Work item: Restate verbatim the span of lines below between the line with "(ECMA-262, StringToCodePoints). *)" and the line with "if is_trailing_surrogate d", including those two lines, and only that span.

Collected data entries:

(** * aliyun-captcha: the request signer and invoker of [src/index.js]

    A shallow embedding of the module and of the host functions it calls
    (ECMAScript strings, [encodeURIComponent], [Array.prototype.sort],
    [Object.assign], Node's [crypto.createHmac]), followed by the properties
    of the signer, the escaper and the request assembler. *)

From Stdlib Require Import String Ascii.
From Stdlib Require Import ZArith List Bool Lia Permutation Sorted.
Import ListNotations.
Local Open Scope Z_scope.

(** ** ECMAScript strings

    A string value is a finite sequence of 16-bit code units.  Code units are
    carried as [Z]; [code_unit] is the range they live in. *)

Definition js_string := list Z.

Definition code_unit (c : Z) : Prop := 0 <= c < 65536.

(** A source literal made of ASCII characters. *)
Definition lit (s : string) : js_string :=
  map (fun a => Z.of_N (N_of_ascii a)) (list_ascii_of_string s).

Fixpoint str_eqb (a b : js_string) : bool :=
  match a, b with
  | [], [] => true
  | x :: a', y :: b' => Z.eqb x y && str_eqb a' b'
  | _, _ => false
  end.

(** Surrogate halves (ECMA-262, 6.1.4). *)
Definition is_leading_surrogate (c : Z) : bool := (0xD800 <=? c) && (c <=? 0xDBFF).
Definition is_trailing_surrogate (c : Z) : bool := (0xDC00 <=? c) && (c <=? 0xDFFF).

Definition UTF16SurrogatePairToCodePoint (lead trail : Z) : Z :=
  (lead - 0xD800) * 0x400 + (trail - 0xDC00) + 0x10000.

(** The code points of a string, an unpaired surrogate standing for itself
    (ECMA-262, StringToCodePoints). *)
Fixpoint StringToCodePoints (s : js_string) : list Z :=
  match s with
  | [] => []
  | c :: rest =>
      if is_leading_surrogate c then
        match rest with
        | d :: rest' =>
            if is_trailing_surrogate d
            then UTF16SurrogatePairToCodePoint c d :: StringToCodePoints rest'
            else c :: StringToCodePoints rest
        | [] => [c]
        end
      else c :: StringToCodePoints rest
  end.

(** No surrogate half without its partner. *)
Fixpoint is_well_formed (s : js_string) : bool :=
  match s with
  | [] => true
  | c :: rest =>
      if is_leading_surrogate c then
        match rest with
        | d :: rest' => is_trailing_surrogate d && is_well_formed rest'
        | [] => false
        end
      else negb (is_trailing_surrogate c) && is_well_formed rest
  end.

(** ** Octets, UTF-8 *)

Definition octets := list Z.

Definition utf8_of_code_point (cp : Z) : octets :=
  if cp <? 0x80 then [cp]
  else if cp <? 0x800 then
    [Z.lor 0xC0 (Z.shiftr cp 6); Z.lor 0x80 (Z.land cp 0x3F)]
  else if cp <? 0x10000 then
    [Z.lor 0xE0 (Z.shiftr cp 12);
     Z.lor 0x80 (Z.land (Z.shiftr cp 6) 0x3F);
     Z.lor 0x80 (Z.land cp 0x3F)]
  else
    [Z.lor 0xF0 (Z.shiftr cp 18);
     Z.lor 0x80 (Z.land (Z.shiftr cp 12) 0x3F);
     Z.lor 0x80 (Z.land (Z.shiftr cp 6) 0x3F);
     Z.lor 0x80 (Z.land cp 0x3F)].

(** Node's conversion of a string to a UTF-8 buffer: an unpaired surrogate is
    written as U+FFFD. *)
Definition replace_unpaired (cp : Z) : Z :=
  if is_leading_surrogate cp || is_trailing_surrogate cp then 0xFFFD else cp.

Definition utf8_buffer (s : js_string) : octets :=
  flat_map (fun cp => utf8_of_code_point (replace_unpaired cp)) (StringToCodePoints s).

(** ** SHA-1 (FIPS 180-4) on 32-bit words carried as [Z] *)

Module SHA1.

Definition w32 (x : Z) : Z := x mod 2 ^ 32.

Definition add32 (a b : Z) : Z := w32 (a + b).

Definition rotl (n x : Z) : Z :=
  w32 (Z.lor (Z.shiftl x n) (Z.shiftr x (32 - n))).

Definition not32 (x : Z) : Z := Z.lxor x 0xFFFFFFFF.

Definition f (t : nat) (b c d : Z) : Z :=
  if (t <? 20)%nat then Z.lor (Z.land b c) (Z.land (not32 b) d)
  else if (t <? 40)%nat then Z.lxor (Z.lxor b c) d
  else if (t <? 60)%nat then
    Z.lor (Z.lor (Z.land b c) (Z.land b d)) (Z.land c d)
  else Z.lxor (Z.lxor b c) d.

Definition K (t : nat) : Z :=
  if (t <? 20)%nat then 0x5A827999
  else if (t <? 40)%nat then 0x6ED9EBA1
  else if (t <? 60)%nat then 0x8F1BBCDC
  else 0xCA62C1D6.

(** Big-endian words of a block of octets. *)
Fixpoint words (bs : octets) : list Z :=
  match bs with
  | a :: b :: c :: d :: rest =>
      (((a * 256 + b) * 256 + c) * 256 + d) :: words rest
  | _ => []
  end.

Definition be_octets (n : nat) (x : Z) : octets :=
  map (fun i => Z.shiftr x (8 * Z.of_nat i) mod 256) (rev (seq 0 n)).

(** Padding: a one bit, zeros up to 56 modulo 64, the bit length on 64 bits. *)
Definition pad (msg : octets) : octets :=
  let len := Z.of_nat (length msg) in
  let zeros := Z.to_nat ((55 - len) mod 64) in
  msg ++ [0x80] ++ repeat 0 zeros ++ be_octets 8 (8 * len).

(** The message schedule, most recent word first. *)
Fixpoint schedule (n : nat) (w : list Z) : list Z :=
  match n with
  | O => w
  | S n' =>
      let x := Z.lxor (Z.lxor (Z.lxor (nth 2 w 0) (nth 7 w 0)) (nth 13 w 0)) (nth 15 w 0) in
      schedule n' (rotl 1 x :: w)
  end.

Definition state := (Z * Z * Z * Z * Z)%type.

Definition round (st : state) (tw : nat * Z) : state :=
  let '(a, b, c, d, e) := st in
  let '(t, w) := tw in
  let temp := add32 (add32 (add32 (add32 (rotl 5 a) (f t b c d)) e) (K t)) w in
  (temp, a, rotl 30 b, c, d).

Definition compress (h : state) (block : octets) : state :=
  let w := rev (schedule 64 (rev (words block))) in
  let '(a, b, c, d, e) := fold_left round (combine (seq 0 80) w) h in
  let '(h0, h1, h2, h3, h4) := h in
  (add32 h0 a, add32 h1 b, add32 h2 c, add32 h3 d, add32 h4 e).

Fixpoint blocks (n : nat) (bs : octets) : list octets :=
  match n with
  | O => []
  | S n' => firstn 64 bs :: blocks n' (skipn 64 bs)
  end.

Definition initial : state :=
  (0x67452301, 0xEFCDAB89, 0x98BADCFE, 0x10325476, 0xC3D2E1F0).

Definition digest (msg : octets) : octets :=
  let p := pad msg in
  let '(h0, h1, h2, h3, h4) :=
    fold_left compress (blocks (length p / 64) p) initial in
  flat_map (be_octets 4) [h0; h1; h2; h3; h4].

End SHA1.

(** ** HMAC (RFC 2104) with SHA-1, block size 64 *)

Module HMAC.

Definition block_key (key : octets) : octets :=
  let k := if (64 <? length key)%nat then SHA1.digest key else key in
  k ++ repeat 0 (64 - length k).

The completed task:
    (ECMA-262, StringToCodePoints). *)
Fixpoint StringToCodePoints (s : js_string) : list Z :=
  match s with
  | [] => []
  | c :: rest =>
      if is_leading_surrogate c then
        match rest with
        | d :: rest' =>
            if is_trailing_surrogate d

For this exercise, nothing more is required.